WHAT YOU NEED TO DO:
Only the lines with the string "which" are needed; return each of them from the entries below.

[Records drawn from a dataset]
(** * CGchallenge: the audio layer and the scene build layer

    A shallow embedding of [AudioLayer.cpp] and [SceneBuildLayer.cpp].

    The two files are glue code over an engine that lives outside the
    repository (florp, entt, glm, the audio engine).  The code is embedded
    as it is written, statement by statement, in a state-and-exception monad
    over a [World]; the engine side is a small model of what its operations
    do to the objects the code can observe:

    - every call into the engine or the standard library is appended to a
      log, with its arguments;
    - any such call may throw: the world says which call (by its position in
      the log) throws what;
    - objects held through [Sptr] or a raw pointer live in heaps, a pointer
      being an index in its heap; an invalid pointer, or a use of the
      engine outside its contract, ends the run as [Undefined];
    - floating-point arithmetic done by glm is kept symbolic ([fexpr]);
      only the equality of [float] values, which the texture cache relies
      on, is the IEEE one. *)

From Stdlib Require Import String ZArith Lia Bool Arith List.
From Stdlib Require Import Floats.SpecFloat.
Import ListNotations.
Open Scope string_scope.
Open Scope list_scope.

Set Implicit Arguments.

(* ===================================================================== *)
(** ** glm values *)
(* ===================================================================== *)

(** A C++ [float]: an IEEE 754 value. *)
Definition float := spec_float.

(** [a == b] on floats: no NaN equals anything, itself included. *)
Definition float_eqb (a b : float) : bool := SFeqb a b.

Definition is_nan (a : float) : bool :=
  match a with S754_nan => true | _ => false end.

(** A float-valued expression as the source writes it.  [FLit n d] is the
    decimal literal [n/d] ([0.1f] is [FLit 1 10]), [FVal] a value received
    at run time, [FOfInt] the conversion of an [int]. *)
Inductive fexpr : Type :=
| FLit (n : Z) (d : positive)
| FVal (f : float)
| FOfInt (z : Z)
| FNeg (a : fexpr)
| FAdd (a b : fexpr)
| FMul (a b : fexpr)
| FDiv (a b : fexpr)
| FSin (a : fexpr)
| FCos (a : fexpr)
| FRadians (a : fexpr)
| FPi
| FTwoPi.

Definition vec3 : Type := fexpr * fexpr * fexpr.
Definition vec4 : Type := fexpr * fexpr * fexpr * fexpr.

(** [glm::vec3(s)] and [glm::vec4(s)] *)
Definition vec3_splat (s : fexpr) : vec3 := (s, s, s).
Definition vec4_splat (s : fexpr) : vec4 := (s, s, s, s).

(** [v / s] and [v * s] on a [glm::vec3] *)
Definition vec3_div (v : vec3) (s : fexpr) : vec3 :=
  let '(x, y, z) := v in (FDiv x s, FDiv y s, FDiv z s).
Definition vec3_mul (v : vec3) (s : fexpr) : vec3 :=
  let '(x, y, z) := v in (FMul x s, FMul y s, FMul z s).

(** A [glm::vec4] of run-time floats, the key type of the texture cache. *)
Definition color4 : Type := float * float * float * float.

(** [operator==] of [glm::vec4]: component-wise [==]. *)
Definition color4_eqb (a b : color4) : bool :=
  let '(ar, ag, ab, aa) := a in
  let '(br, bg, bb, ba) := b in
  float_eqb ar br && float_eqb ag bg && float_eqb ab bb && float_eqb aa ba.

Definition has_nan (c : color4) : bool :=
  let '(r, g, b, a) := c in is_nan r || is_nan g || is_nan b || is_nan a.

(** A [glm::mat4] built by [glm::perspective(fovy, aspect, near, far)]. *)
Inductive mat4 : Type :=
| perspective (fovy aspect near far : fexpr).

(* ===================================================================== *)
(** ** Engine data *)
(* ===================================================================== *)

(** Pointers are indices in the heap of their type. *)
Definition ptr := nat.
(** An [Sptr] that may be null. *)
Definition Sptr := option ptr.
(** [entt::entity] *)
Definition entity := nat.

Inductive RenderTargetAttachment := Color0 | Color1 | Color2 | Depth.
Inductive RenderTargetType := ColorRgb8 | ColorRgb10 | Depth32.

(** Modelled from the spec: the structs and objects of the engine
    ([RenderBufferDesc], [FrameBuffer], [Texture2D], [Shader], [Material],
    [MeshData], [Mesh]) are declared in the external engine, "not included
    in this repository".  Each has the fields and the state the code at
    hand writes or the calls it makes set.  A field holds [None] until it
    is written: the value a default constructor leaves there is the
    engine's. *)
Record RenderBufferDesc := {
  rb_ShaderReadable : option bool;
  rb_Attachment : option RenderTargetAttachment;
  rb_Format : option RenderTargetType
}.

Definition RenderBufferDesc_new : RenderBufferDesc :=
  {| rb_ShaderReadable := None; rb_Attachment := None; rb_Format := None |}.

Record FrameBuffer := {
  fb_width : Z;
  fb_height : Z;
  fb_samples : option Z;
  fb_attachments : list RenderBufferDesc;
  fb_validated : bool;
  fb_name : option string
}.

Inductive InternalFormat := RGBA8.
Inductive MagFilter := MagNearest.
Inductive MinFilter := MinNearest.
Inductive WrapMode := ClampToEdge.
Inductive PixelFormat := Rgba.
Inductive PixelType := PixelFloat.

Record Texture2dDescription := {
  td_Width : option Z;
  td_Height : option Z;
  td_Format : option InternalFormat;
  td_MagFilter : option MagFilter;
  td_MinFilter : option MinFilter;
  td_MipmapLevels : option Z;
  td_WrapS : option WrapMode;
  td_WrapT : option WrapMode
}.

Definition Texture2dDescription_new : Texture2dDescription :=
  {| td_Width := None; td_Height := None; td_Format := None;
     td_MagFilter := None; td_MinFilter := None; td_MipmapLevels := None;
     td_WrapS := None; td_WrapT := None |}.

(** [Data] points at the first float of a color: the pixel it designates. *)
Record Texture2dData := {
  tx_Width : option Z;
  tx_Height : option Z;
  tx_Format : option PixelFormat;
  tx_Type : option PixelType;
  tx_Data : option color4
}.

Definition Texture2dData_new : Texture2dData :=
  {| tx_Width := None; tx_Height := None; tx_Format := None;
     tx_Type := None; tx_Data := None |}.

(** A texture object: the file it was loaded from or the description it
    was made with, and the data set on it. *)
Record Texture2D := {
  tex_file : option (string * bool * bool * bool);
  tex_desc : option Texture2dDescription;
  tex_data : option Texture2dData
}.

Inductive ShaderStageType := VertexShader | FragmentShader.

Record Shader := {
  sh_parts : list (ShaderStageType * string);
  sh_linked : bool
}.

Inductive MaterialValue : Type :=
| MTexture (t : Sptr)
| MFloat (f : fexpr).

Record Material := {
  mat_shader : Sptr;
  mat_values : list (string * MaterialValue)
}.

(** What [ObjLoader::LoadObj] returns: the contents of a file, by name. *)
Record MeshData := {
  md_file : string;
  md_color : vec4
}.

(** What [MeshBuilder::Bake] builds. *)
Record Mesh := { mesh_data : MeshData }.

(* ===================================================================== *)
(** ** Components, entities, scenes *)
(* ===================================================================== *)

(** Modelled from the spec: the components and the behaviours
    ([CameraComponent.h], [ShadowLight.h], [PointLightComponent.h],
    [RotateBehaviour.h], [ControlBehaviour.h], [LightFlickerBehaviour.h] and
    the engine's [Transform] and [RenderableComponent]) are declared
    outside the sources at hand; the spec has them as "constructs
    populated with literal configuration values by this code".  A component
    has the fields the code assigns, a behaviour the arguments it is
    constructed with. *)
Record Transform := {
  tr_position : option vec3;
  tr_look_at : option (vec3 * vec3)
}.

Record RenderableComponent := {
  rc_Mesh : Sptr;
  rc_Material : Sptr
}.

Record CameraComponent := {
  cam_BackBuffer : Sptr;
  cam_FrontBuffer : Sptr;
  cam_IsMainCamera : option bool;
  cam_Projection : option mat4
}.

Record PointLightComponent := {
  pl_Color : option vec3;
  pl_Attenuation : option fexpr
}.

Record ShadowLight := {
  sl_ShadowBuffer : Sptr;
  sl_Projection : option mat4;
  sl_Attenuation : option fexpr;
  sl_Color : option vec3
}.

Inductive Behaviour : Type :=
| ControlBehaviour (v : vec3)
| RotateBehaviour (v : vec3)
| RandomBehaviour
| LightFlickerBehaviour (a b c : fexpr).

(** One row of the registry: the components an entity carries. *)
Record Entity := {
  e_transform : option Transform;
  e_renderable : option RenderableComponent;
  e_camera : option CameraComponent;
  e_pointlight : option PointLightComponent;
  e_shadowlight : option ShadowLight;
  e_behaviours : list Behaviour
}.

SOLUTION:
    - any such call may throw: the world says which call (by its position in
      only the equality of [float] values, which the texture cache relies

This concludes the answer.